Data entries
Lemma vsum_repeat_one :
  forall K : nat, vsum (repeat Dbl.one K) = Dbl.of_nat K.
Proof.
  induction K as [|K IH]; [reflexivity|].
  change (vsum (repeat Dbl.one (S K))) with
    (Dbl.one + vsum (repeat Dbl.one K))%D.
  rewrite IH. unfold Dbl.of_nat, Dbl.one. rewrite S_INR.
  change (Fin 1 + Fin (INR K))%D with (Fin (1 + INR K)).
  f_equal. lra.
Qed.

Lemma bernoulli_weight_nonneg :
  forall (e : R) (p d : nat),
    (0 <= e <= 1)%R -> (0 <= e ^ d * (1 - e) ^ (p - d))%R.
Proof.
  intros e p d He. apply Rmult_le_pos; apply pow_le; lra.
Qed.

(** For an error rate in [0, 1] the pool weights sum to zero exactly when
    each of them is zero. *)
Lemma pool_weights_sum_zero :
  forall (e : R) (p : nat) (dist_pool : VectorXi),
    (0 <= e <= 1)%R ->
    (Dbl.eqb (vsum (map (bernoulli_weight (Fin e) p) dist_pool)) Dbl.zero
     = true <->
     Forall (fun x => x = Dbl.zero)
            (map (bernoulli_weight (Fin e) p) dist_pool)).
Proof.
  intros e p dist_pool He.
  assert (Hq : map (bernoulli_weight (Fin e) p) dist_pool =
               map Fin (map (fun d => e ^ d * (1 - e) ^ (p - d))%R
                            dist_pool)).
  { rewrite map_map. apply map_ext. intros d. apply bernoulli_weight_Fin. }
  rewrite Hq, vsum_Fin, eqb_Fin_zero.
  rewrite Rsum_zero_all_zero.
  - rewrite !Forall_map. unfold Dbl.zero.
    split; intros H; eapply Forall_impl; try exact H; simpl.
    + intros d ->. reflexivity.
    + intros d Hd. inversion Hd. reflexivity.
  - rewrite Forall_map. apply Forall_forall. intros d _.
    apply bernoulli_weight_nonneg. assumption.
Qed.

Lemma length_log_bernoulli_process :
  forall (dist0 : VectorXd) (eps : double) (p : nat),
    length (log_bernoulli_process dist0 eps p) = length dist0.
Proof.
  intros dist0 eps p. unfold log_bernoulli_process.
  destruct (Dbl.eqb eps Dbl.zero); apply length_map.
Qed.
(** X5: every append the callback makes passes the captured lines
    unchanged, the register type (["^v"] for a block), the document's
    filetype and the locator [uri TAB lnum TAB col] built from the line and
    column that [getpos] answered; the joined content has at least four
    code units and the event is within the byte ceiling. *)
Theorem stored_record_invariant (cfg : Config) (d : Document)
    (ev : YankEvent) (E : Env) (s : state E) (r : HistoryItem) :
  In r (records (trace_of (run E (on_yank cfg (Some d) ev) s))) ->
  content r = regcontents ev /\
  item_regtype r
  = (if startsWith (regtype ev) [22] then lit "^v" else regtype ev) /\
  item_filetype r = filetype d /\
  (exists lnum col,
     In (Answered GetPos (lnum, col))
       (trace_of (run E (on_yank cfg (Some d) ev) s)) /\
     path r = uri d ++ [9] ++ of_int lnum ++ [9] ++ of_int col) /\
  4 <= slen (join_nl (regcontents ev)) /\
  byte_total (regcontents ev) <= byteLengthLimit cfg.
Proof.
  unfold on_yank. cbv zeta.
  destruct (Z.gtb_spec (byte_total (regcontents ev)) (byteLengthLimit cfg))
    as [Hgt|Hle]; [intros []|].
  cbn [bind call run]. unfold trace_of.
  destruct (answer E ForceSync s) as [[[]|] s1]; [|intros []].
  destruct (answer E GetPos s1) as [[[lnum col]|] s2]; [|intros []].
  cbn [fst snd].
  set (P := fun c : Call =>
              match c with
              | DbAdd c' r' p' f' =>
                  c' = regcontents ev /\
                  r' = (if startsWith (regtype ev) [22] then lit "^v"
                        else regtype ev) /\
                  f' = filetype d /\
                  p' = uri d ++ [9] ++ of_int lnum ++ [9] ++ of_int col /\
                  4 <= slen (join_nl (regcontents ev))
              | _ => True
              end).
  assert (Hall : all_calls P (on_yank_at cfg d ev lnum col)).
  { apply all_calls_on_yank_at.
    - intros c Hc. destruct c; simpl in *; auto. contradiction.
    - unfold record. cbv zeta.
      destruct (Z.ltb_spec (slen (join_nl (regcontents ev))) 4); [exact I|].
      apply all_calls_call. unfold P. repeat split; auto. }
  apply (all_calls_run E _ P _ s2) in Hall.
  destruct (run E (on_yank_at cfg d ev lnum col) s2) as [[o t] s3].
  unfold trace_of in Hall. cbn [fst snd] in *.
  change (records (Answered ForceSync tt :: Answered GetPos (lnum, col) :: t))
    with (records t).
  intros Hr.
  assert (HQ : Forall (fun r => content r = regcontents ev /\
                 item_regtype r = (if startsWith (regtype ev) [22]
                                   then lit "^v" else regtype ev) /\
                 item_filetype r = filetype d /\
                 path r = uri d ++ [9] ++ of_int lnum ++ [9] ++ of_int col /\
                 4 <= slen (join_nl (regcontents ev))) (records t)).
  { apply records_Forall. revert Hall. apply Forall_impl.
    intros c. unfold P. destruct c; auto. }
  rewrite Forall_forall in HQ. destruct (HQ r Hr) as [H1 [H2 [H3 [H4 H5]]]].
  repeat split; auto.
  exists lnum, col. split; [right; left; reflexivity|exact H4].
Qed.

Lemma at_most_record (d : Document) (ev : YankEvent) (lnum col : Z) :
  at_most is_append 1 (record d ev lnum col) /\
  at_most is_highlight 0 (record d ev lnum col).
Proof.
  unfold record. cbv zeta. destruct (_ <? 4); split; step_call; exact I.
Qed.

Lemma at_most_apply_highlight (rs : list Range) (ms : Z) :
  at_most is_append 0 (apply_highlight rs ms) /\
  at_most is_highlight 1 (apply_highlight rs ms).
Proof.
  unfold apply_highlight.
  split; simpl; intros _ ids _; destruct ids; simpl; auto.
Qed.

» **Task directions**: Reproduce only the lines above spanning from the line containing "(trace_of (run E (on_yank cfg (Some d) ev) s)) /\" through the line containing "destruct (answer E ForceSync", word for word.

» **Exercise solution**:
       (trace_of (run E (on_yank cfg (Some d) ev) s)) /\
     path r = uri d ++ [9] ++ of_int lnum ++ [9] ++ of_int col) /\
  4 <= slen (join_nl (regcontents ev)) /\
  byte_total (regcontents ev) <= byteLengthLimit cfg.
Proof.
  unfold on_yank. cbv zeta.
  destruct (Z.gtb_spec (byte_total (regcontents ev)) (byteLengthLimit cfg))
    as [Hgt|Hle]; [intros []|].
  cbn [bind call run]. unfold trace_of.
  destruct (answer E ForceSync s) as [[[]|] s1]; [|intros []].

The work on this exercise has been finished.